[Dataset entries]
# # # #
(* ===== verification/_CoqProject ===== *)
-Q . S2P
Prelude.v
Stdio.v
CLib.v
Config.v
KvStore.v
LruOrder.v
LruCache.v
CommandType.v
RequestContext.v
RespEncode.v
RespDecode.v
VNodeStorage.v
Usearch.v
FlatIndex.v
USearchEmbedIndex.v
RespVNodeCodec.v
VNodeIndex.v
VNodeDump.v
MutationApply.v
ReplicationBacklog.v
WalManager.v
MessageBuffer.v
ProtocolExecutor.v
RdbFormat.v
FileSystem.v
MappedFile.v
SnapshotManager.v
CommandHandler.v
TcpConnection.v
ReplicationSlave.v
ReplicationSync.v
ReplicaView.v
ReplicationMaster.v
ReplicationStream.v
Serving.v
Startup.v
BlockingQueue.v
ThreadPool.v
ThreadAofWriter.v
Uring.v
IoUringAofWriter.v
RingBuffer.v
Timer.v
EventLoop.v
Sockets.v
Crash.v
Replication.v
# # # #
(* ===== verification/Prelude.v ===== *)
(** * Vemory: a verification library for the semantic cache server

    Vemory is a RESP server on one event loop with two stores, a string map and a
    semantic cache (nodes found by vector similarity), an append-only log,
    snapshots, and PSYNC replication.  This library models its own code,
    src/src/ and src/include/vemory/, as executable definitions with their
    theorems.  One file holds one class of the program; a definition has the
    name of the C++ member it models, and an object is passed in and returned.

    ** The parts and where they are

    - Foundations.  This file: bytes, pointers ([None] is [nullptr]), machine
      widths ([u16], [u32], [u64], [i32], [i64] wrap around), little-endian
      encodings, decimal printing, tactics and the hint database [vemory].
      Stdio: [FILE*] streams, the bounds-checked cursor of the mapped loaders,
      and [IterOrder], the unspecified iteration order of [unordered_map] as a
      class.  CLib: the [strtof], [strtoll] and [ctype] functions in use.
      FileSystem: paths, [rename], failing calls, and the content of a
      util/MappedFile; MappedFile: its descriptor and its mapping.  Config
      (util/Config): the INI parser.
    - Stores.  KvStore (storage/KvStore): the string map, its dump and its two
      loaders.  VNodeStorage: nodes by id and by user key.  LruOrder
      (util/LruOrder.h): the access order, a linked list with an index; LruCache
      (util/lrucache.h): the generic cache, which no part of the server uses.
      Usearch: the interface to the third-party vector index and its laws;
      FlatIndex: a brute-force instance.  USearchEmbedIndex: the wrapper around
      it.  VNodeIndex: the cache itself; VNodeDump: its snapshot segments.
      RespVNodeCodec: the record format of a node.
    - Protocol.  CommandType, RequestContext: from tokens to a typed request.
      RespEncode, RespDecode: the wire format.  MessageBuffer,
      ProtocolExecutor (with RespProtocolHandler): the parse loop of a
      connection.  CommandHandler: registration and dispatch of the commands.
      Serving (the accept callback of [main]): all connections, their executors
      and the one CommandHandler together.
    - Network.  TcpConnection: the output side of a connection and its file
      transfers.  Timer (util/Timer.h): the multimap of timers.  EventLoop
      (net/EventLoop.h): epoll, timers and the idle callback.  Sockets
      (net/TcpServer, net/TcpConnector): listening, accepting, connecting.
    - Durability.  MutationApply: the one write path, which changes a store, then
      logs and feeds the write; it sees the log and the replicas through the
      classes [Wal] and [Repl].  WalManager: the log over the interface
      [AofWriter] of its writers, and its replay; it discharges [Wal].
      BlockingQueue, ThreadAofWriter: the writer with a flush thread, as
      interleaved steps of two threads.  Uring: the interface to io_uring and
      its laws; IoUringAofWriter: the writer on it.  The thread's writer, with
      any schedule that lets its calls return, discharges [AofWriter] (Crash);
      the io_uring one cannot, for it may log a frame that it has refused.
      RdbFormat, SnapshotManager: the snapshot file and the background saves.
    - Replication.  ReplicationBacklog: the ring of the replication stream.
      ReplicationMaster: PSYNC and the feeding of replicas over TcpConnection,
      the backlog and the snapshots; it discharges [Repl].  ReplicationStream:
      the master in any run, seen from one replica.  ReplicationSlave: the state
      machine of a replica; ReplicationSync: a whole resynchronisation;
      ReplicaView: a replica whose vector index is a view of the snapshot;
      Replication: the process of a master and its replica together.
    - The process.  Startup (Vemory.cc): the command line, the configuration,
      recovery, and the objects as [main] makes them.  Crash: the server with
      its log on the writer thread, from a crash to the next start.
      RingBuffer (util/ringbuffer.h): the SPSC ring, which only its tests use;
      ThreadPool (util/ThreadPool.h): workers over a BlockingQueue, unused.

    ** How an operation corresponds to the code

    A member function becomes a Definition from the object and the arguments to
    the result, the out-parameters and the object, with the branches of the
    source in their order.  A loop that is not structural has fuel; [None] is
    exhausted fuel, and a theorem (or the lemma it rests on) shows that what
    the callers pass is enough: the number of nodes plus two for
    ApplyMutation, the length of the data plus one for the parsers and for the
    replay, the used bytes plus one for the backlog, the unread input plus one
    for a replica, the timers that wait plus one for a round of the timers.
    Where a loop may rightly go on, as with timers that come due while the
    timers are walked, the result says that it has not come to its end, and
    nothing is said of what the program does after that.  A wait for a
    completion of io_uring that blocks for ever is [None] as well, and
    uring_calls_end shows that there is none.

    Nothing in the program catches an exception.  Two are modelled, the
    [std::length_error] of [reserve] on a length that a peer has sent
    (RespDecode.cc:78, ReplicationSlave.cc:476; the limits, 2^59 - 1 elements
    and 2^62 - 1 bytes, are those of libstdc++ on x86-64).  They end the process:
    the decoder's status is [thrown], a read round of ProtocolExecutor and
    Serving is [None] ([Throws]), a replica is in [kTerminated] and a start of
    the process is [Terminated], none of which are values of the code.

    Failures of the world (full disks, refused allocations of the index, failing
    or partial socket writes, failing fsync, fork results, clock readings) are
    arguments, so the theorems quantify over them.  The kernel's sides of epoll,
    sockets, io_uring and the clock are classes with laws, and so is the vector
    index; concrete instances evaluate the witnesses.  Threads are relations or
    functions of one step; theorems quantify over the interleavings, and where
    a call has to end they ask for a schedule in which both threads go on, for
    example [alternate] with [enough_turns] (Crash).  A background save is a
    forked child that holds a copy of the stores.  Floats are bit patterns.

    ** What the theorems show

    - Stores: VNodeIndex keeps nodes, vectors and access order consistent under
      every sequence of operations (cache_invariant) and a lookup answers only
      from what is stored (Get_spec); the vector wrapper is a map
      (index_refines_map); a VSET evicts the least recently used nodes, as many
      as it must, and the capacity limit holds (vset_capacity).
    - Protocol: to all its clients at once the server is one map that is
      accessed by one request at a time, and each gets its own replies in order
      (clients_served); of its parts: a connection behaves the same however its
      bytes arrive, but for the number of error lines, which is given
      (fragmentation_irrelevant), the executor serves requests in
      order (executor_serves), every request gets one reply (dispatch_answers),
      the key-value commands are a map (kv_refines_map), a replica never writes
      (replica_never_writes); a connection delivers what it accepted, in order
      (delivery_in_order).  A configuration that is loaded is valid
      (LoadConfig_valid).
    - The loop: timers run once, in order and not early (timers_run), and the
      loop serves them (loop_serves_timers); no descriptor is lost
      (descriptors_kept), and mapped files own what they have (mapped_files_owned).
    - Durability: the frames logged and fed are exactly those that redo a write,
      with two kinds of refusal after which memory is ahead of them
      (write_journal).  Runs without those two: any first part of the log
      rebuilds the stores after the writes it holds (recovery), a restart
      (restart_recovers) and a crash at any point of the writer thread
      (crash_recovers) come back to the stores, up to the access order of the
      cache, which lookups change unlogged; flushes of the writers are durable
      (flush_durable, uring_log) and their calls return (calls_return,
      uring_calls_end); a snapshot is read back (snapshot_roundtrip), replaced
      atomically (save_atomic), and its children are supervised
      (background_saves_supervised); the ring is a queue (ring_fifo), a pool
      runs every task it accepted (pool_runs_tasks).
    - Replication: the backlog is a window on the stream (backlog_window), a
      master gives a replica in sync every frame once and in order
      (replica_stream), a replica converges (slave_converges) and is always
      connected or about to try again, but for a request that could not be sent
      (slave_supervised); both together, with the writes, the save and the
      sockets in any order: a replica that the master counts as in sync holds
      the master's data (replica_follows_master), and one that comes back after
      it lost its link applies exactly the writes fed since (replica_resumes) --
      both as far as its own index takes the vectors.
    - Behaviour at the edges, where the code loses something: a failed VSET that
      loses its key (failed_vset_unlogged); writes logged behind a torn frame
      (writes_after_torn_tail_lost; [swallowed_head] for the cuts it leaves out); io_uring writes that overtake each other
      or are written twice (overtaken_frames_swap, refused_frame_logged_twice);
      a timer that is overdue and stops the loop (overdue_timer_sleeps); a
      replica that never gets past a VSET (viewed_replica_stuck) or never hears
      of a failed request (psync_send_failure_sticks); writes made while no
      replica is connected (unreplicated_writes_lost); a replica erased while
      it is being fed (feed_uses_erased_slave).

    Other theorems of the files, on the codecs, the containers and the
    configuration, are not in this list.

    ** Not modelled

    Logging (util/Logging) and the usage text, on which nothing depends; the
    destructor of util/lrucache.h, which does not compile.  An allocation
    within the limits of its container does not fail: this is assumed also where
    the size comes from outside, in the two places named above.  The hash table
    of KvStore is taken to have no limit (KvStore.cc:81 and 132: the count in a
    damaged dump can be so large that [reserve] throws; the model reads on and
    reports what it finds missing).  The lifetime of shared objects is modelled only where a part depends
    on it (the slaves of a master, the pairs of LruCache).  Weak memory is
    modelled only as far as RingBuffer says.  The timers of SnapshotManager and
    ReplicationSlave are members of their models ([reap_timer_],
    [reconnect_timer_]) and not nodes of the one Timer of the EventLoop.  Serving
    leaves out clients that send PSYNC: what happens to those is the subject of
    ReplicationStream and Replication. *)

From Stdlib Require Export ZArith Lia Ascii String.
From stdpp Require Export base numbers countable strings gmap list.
# # # #
__ABOUT THIS TASK__:
Lines above with "MappedFile" in them are the ones to copy.

__OUTPUT OF THE TASK__:
MappedFile.v
      util/MappedFile; MappedFile: its descriptor and its mapping.  Config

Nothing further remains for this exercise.